In Egypt's New Parliament, Women Will Be Scarce

Originally published on Thu January 19, 2012 10:16 pm

In Egypt's recent parliamentary elections, the first since Hosni Mubarak's ouster and the fairest in the country's history, Islamists won big.

And one group suffered a shocking disappointment — women.

Although the final numbers haven't been announced, it appears there will be only about eight women out of the 508 seats — or fewer than 2 percent.

"I think it's a disastrous Parliament; how this can represent a society?" said Dalia Abdel Hamid, the gender officer at the Egyptian Initiative for Human Rights. "After the revolution everyone wanted to be represented and to have their voices heard but ... women are just being marginalized by all the parties."

It's been almost a year since Egypt's revolution, and there's a feeling now that the heady days when men and women stood together in Cairo's Tahrir Square are long gone.

In many cases, nascent democracies have a quota system to ensure that all groups get at least some level of representation. But in Egypt, a quota for women was viewed with suspicion. Many thought it might be used, as it was in Mubarak's time, to stack the Parliament unfairly.

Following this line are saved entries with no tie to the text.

(* ===== verification/JpegDemo.v ===== *)
(** * The JPEG library at work

    A phone with an encoder that completes every command, on which the
    theorems are tried, and runs that end badly. *)

From Stdlib Require Import ZArith Lia.
From stdpp Require Import countable numbers list gmap strings.
From S2P Require Import Prelude CamTypes JpegQueue QomxCore QomxProps JpegExif.
From S2P Require Import JpegData JpegBase Jpeg JpegDec JpegMgr JpegIds JpegInv JpegTotal JpegOps JpegProps.

#[local] Existing Instance encoder.

(** ** Deciding what a client may do *)

Section Check.
Context `{FL : Floats} `{OE : OmxEnv} `{JE : JpegEnv} (lib_of : string -> Z).

Definition bufs_okb (l : list mm_jpeg_buf_t) : bool :=
  (length l =? MM_JPEG_MAX_BUF)%nat && forallb (fun b => (3 <=? length (mp (offset b)))%nat) l.

Lemma bufs_okb_ok l : bufs_okb l = true -> bufs_ok l.
Proof.
  unfold bufs_okb. intros [H1%Nat.eqb_eq H2]%andb_true_iff. split; [done|]. apply Forall_forall. intros b Hb. apply list_elem_of_In in Hb.
  apply Nat.leb_le. by apply (proj1 (forallb_forall _ _) H2).
Qed.

Definition good_paramsb (ps : mm_jpeg_encode_params_t) : bool :=
  (0 <=? num_src_bufs ps) && (0 <=? num_tmb_bufs ps) && (num_tmb_bufs ps <=? 24) && (0 <=? num_dst_bufs ps) &&
  bufs_okb (src_main_buf ps) && bufs_okb (src_thumb_buf ps) && bufs_okb (dest_buf ps).

Definition good_jobb (j : mm_jpeg_encode_job_t) : bool :=
  match mm_jpeg_get_session (session_id j) with Some p => sid p =? session_id j | None => false end &&
  (0 <=? src_index j) && (0 <=? dst_index j) && (0 <=? thumb_index j) && (thumb_index j <? 24).

Definition mayb (a : jact) (w : jworld) : bool :=
  match a with
  | A_create _ ps => good_paramsb ps
  | A_start job => good_jobb job
  | A_destroy id =>
      match mm_jpeg_get_session id, j_obj w with
      | Some p, Some o => (sid p =? id) && match session_of o p with Some s => active s | None => false end
      | _, _ => false
      end
  | A_turn => match j_obj w with Some o => (0 <? job_sem (job_mgr o)) && (job_sem (job_mgr o) <? 2 ^ 31) | None => false end
  | _ => true
  end.

Definition calmb (a : jact) (w : jworld) : bool :=
  match a with
  | A_abort id =>
      match j_obj w with
      | Some o => match ongoing_job_q o with Some og => forallb (fun n => negb (node_job_id n =? id)) og | None => false end
      | None => false
      end
  | A_close _ => false
  | _ => true
  end.

Lemma mayb_ok a w : mayb a w = true -> may a w.
Proof.
  destruct a as [hdl ps|job|id|id|hdl| |h cb]; simpl; try done.
  - unfold good_paramsb, good_params. rewrite !andb_true_iff, !Z.leb_le. intros [[[[[[H1 H2] H3] H4] B1] B2] B3]. auto 10 using bufs_okb_ok.
  - unfold good_jobb, good_job. rewrite !andb_true_iff, !Z.leb_le, Z.ltb_lt. intros [[[[H1 H2] H3] H4] H5]. split; [|lia].
    destruct (mm_jpeg_get_session (session_id job)) as [p|] eqn:Ep; [|done]. apply Z.eqb_eq in H1. exists p. split; [by eapply get_session_in_table|done].
  - destruct (mm_jpeg_get_session id) as [p|]; [|done]. destruct (j_obj w) as [o|] eqn:Ho; [|done]. rewrite andb_true_iff, Z.eqb_eq. intros [H1 H2].
    destruct (session_of o p) as [s|] eqn:Hs; [|done]. exists p. split; [done|]. by exists o, s.
  - destruct (j_obj w) as [o|]; [|done]. rewrite andb_true_iff, !Z.ltb_lt. intros H. by exists o.
Qed.

Lemma calmb_ok a w : calmb a w = true -> calm a w.
Proof.
  destruct a as [hdl ps|job|id|id|hdl| |h cb]; simpl; try done. intros H (o & og & n & Ho & Hog & Hn & Hid). rewrite Ho, Hog in H.
  apply list_elem_of_In in Hn. pose proof (proj1 (forallb_forall _ _) H n Hn) as E. cbv beta in E. rewrite Hid, Z.eqb_refl in E. done.
Qed.

(** The check of a whole run. *)
Definition run_check (P : jact -> jworld -> bool) (turns : nat) (l : list jact) (w : jworld) : bool :=
  match jpeg_open turns true w with Some (_, w1) => alongb run_jact P l w1 | None => true end.

Lemma run_check_ok P Q turns l w : (forall a w, P a w = true -> Q a w) -> run_check P turns l w = true ->
  forall hdl w1, jpeg_open turns true w = Some ((hdl, true), w1) -> all_along Q l w1.
Proof. unfold run_check. intros HP H hdl w1 E. rewrite E in H. by eapply (alongb_ok run_jact). Qed.

End Check.

(** ** The phone *)

Module DemoJpeg.

#[local] Instance demo_floats : Floats := {|
  flt := Z; f_of_Z := fun z => z; f_half := 0; f_eqb := Z.eqb; f_ltb := Z.ltb; f_leb := Z.leb; f_add := Z.add; f_sub := Z.sub; f_mul := Z.mul;
  f_div := Z.div; f_log10 := Z.log2; f_trunc := fun z => z |}.

(** The state a component was last sent to. *)
Fixpoint last_state (h : Z) (tr : jhistory) : OMX_STATETYPE :=
  match tr with
  | [] => OMX_StateLoaded
  | JCall h' (CSendCommand (OMX_CommandStateSet st)) _ :: tr => if h =? h' then st else last_state h tr
  | _ :: tr => last_state h tr
  end.

#[local] Instance demo_jpeg : JpegEnv := {|
  OMX_ErrorIncorrectStateTransition := 17; OMX_ErrorHardware := 9; env_comp := fun _ _ _ => 0; env_state := fun tr h => last_state h tr;
  env_port := fun _ _ q => q; env_index := fun _ _ => 7; env_header := fun tr _ _ => 1000 + Z.of_nat (length tr);
  env_deliver := fun _ => []; env_wait := fun _ h => [(h, EventHandler OMX_EventCmdComplete)]; env_sem_wait := fun _ => [];
  env_jmalloc := fun _ => true; env_xmalloc := fun _ => DemoExif.next_fit; env_ion_open := fun _ => 3; env_ion_alloc := fun _ _ => (0, 5);
  env_ion_share := fun _ _ => (0, 4); env_mmap := fun _ _ => Some 4096; env_munmap := fun _ => 0 |}.

#[local] Instance demo_omx1 : OmxEnv := DemoOmx.demo_omx true.

Definition world0 : jworld :=
  {| j_obj := None; g_handler_history_count := 0; j_omx := {| g_omxcore := None; o_tr := [] |}; j_heap := ∅; j_tr := [] |}.

Definition demo_params : mm_jpeg_encode_params_t :=
  {| num_src_bufs := 1; num_tmb_bufs := 1; num_dst_bufs := 1; encode_thumbnail := 1; src_main_buf := src_main_buf zero_params;
     src_thumb_buf := src_thumb_buf zero_params; dest_buf := dest_buf zero_params; color_format := MM_JPEG_COLOR_FORMAT_YCRCBLP_H2V2;
     thumb_color_format := MM_JPEG_COLOR_FORMAT_YCRCBLP_H2V2; quality := 85; jpeg_cb := Some 77; userdata := 0 |}.

Definition demo_dim : mm_jpeg_dim_t :=
  {| src_dim := {| width := 640; height := 480 |}; dst_dim := {| width := 320; height := 240 |};
     crop := {| left := 0; top := 0; r_width := 0; r_height := 0 |} |}.

Definition demo_job (id : Z) : mm_jpeg_encode_job_t :=
  {| src_index := 0; dst_index := 0; thumb_index := 0; thumb_dim := demo_dim; job_rotation := 90; main_dim := demo_dim; session_id := id;
     p_metadata := Some {| is_ae_params_valid := true; m_ae_params := {| exp_time := 2; iso_value := 100 |};
                           is_sensor_params_valid := false; m_sensor_params := {| s_flash_mode := CAM_FLASH_MODE_OFF; aperture_value := 2 |} |};
     exif_entries := 0; cam_exif_params := zero_exif_params |}.

(** The first client, its first session, and the component of that. *)
Definition session1 : Z := Eval vm_compute in sid (0%nat, 0%nat).
Definition job1 : Z := Eval vm_compute in new_job_id session1 0.
Definition job2 : Z := Eval vm_compute in new_job_id session1 1.
Definition client1 : Z := 256.

(** Two jobs, the second one started while the first is with the component. *)
Definition two_jobs : list jact :=
  [A_create client1 demo_params; A_start (demo_job session1); A_start (demo_job session1); A_turn; A_turn;
   A_callback 1 (FillBufferDone 1234 0); A_turn].

Definition state_of (l : list jact) : option (Z * nat * nat * Z * list (Z * jpeg_job_status_t)) :=
  '(_, w) ← (jpeg_open 5 true;; run_jacts l) world0;
  o ← j_obj w;
  todo ← job_queue (job_mgr o);
  og ← ongoing_job_q o;
  Some (num_clients o, length todo, length og, job_sem (job_mgr o),
        omap (fun e => match e with JCallback _ st _ id _ _ => Some (id, st) | _ => None end) (j_tr w)).

(** ** The theorems at work *)

Definition demo_lib (n : string) : Z := Zpos (encode n).

Lemma demo_closed : closed_world demo_lib world0.
Proof. by constructor. Qed.

Lemma demo_resources : resources world0.
Proof. constructor; try done; intros; by eexists. Qed.

Lemma demo_answers : components_answer.
Proof. intros tr h. exists OMX_EventCmdComplete. split; [done|constructor]. Qed.

Lemma demo_quiet : quiet_components.
Proof. split; [done|]. intros tr h. exists OMX_EventCmdComplete. auto. Qed.

Lemma demo_error : OMX_ErrorInvalidComponent <> OMX_ErrorNone.
Proof. done. Qed.

Lemma jpeg_invariant_witness : exists hdl w1 w2, jpeg_open 5 true world0 = Some ((hdl, true), w1) /\ 0 < hdl /\ run_jacts two_jobs w1 = Some (tt, w2) /\
  JpegInv.jinv demo_lib None false w2.
Proof.
  apply (jpeg_invariant demo_lib (DemoOmx.demo_libraries _) demo_error demo_answers 5 world0 two_jobs demo_closed demo_resources).
  apply (run_check_ok mayb); [exact mayb_ok|]. by vm_compute.
Defined.

(** A fact of the world a run ends in, by evaluation. *)
Definition final_check (P : jworld -> bool) (l : list jact) : bool :=
  match jpeg_open 5 true world0 with
  | Some (_, w1) => match run_jacts l w1 with Some (_, w2) => P w2 | None => false end
  | None => false
  end.

Lemma final_check_ok P l hdl w1 w2 : final_check P l = true -> jpeg_open 5 true world0 = Some (hdl, w1) -> run_jacts l w1 = Some (tt, w2) -> P w2 = true.
Proof. unfold final_check. intros H E1 E2. by rewrite E1, E2 in H. Qed.

(** The first job is done, the second one waits. *)
Definition one_done : list jact := take 6 two_jobs.

Definition second_waits (w : jworld) : bool :=
  (Z.of_nat (length (j_tr w)) <? 2 ^ 31) &&
  match j_obj w with
  | Some o => match ongoing_job_q o, job_queue (job_mgr o) with Some [], Some [n] => node_job_id n =? job2 | _, _ => false end
  | None => false
  end.

Lemma jpeg_no_stall_witness : exists hdl w1 w2 o w3 info rc, jpeg_open 5 true world0 = Some ((hdl, true), w1) /\ run_jacts one_done w1 = Some (tt, w2) /\
  j_obj w2 = Some o /\ 0 < job_sem (job_mgr o) /\ job_id info = job2 /\ jobmgr_step w2 = Some (true, w3) /\
  mm_jpeg_process_encoding_job info (put_j_obj (Some (taken [] o)) w2) = Some (rc, w3).
Proof.
  destruct (jpeg_no_stall demo_lib (DemoOmx.demo_libraries _) demo_error demo_answers 5 world0 one_done demo_closed demo_resources) as (hdl & w1 & w2 & o & E1 & E2 & Ho & H).
  { intros hdl w1 E. split; [apply (run_check_ok mayb may 5 _ world0 mayb_ok) with hdl|apply (run_check_ok calmb calm 5 _ world0 calmb_ok) with hdl]; try done; by vm_compute. }
  assert (Hf : second_waits w2 = true) by (apply (final_check_ok second_waits one_done (hdl, true) w1); [by vm_compute|done..]).
  unfold second_waits in Hf. rewrite Ho in Hf. apply andb_true_iff in Hf as [Hl%Z.ltb_lt Hf].
  destruct (ongoing_job_q o) as [[|]|]; [|done..]. destruct (job_queue (job_mgr o)) as [[|n [|]]|]; try done. destruct (H Hl eq_refl n [] eq_refl) as (Hs & info & rc & w3 & -> & E3 & _ & E4).
  exists hdl, w1, w2, o, w3, info, rc. repeat (split; [done|]). by split; [apply Z.eqb_eq|].
Defined.

(** One job with the component, the other one waiting, the semaphore down. *)
Definition one_running : list jact := take 5 two_jobs.

Definition first_runs (w : jworld) : bool :=
  match j_obj w with
  | Some o =>
      (job_sem (job_mgr o) =? 0) &&
      match ongoing_job_q o, job_queue (job_mgr o) with
      | Some [JobNode i], Some [n] => (job_id i =? job1) && (node_job_id n =? job2)
      | _, _ => false
      end
  | None => false
  end.

Lemma demo_running : exists w, JpegInv.jinv demo_lib None true w /\ first_runs w = true.
Proof.
  destruct (open_ok demo_lib 5 true world0 demo_closed demo_resources) as (hdl & w1 & E & _ & Hi).
  destruct (acts_ok demo_lib (DemoOmx.demo_libraries _) demo_error demo_answers true one_running w1 Hi) as (w2 & E2 & H2).
  { apply (run_check_ok mayb may 5 _ world0 mayb_ok) with hdl; [by vm_compute|done]. }
  { intros _. apply (run_check_ok calmb calm 5 _ world0 calmb_ok) with hdl; [by vm_compute|done]. }
  exists w2. split; [done|]. apply (final_check_ok first_runs one_running (hdl, true) w1); [by vm_compute|done..].
Qed.

Lemma abort_stalls_witness : exists w w' o' n, mm_jpeg_abort_job job1 w = Some (-1, w') /\ j_obj w' = Some o' /\ job_queue (job_mgr o') = Some [n] /\
  node_job_id n = job2 /\ ongoing_job_q o' = Some [] /\ job_sem (job_mgr o') = 0.
Proof.
  destruct demo_running as (w & Hi & Hf). unfold first_runs in Hf. destruct (j_obj w) as [o|] eqn:Ho; [|done]. apply andb_true_iff in Hf as [Hs%Z.eqb_eq Hf].
  destruct (ongoing_job_q o) as [[|[i| |] [|]]|] eqn:Hog; try done. destruct (job_queue (job_mgr o)) as [[|n [|]]|] eqn:Ht; try done.
  apply andb_true_iff in Hf as [H1%Z.eqb_eq H2%Z.eqb_eq].
  destruct (abort_stalls demo_lib demo_answers demo_quiet true w o [n] i Hi Ho Ht Hog) as (w' & o' & E & Ho' & Hq & Hg & Hs').
  { constructor; [rewrite H1, H2; by vm_compute|constructor]. }
  { done. }
  exists w, w', o', n. by rewrite <- H1.
Defined.

(** ** Runs that end badly *)

(** A handle closed twice is counted twice: the library is freed under the
    client that is still open. *)
Example second_close_frees :
  match ('(a, _) ← jpeg_open 5 true; '(b, _) ← jpeg_open 5 true; mm_jpeg_intf_close 5 a;; rc ← mm_jpeg_intf_close 5 a; mret (b, rc)) world0 with
  | Some ((b, rc), w) => b <> client1 /\ rc = 0 /\ j_obj w = None
  | None => False
  end.
Proof. by vm_compute. Qed.

(** Destroying a session identifier that was never given out: the slot of the
    second client holds a zeroed session, whose identifier 0 names the first
    session of the first client, which is marked as free while it still has
    its component. *)
Example unknown_session_destroys_first :
  match ('(a, _) ← jpeg_open 5 true; jpeg_open 5 true;; mm_jpeg_create_session a demo_params;; mm_jpeg_intf_destroy_session (sid (1%nat, 0%nat))) world0 with
  | Some (rc, w) => rc = 0 /\ exists s, (j_obj w ≫= fun o => session_of o (0%nat, 0%nat)) = Some s /\ active s = false /\ omx_handle s <> None
  | None => False
  end.
Proof. vm_compute. split; [done|]. eexists. split; [reflexivity|]. done. Qed.

(** No memory for the core. *)
Definition poor_omx : OmxEnv := {|
  OMX_ErrorUndefined := -1; OMX_ErrorInsufficientResources := -2; OMX_ErrorInvalidComponent := -3; OMX_ErrorBadParameter := -4;
  env_omalloc := fun _ => false; env_dlopen := fun _ _ => None; env_dlclose := fun _ _ => 0; env_dlsym := fun _ _ _ => true;
  env_get_instance := fun _ _ => None; env_create := fun tr _ _ => None; env_deinit := fun _ _ => 0 |}.

(** A core that cannot be allocated is cleaned up after and reported as
    success: the client gets a handle, and the first session it creates
    uses the missing core. *)
Example failed_core_reported_ok :
  match jpeg_open (OE := poor_omx) 5 true world0 with
  | Some ((hdl, _), w) => 0 < hdl /\ g_omxcore (j_omx w) = None /\ mm_jpeg_create_session (OE := poor_omx) hdl demo_params w = None
  | None => False
  end.
Proof. by vm_compute. Qed.

End DemoJpeg.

Also, the women who ran on party lists were placed far down on those lists, meaning they had virtually no chance of getting into office. And that was true of all parties, Islamist as well as liberal.

"It really hurts so much when the same people you were with in that square that day, who are fighting against the regime ... are now turning against you," says Dalia Ziada, an activist who ran for Parliament. "It's like betrayal, betrayal from our companions."

Like many Egyptian women, she was a victim of female genital mutilation as a child, which has led her to become an advocate of women's rights. But she found that changing attitudes toward women in politics is an uphill battle.

"I tried to test how the society is thinking about women after the revolution," she says. "We went to three locations ... and we did a survey that was composed of only one question. Would you accept to see your president as a woman? One hundred percent of them said 'no.' This is what people think, it's OK to have democracy, but women are not in the equation of democracy."

Long History Of Gender Discrimination

The roots of discrimination against women are deep in Egypt. Sexual harassment is not only pervasive, but it's used as a tool of political oppression.

A YouTube video shows a recent attack on a female activist who had been publicly critical of the ruling military council. Thugs surrounded Nawara Negm, some screaming, "You whore, you sold your country." The video captures what is just the latest in a stream of assaults against women.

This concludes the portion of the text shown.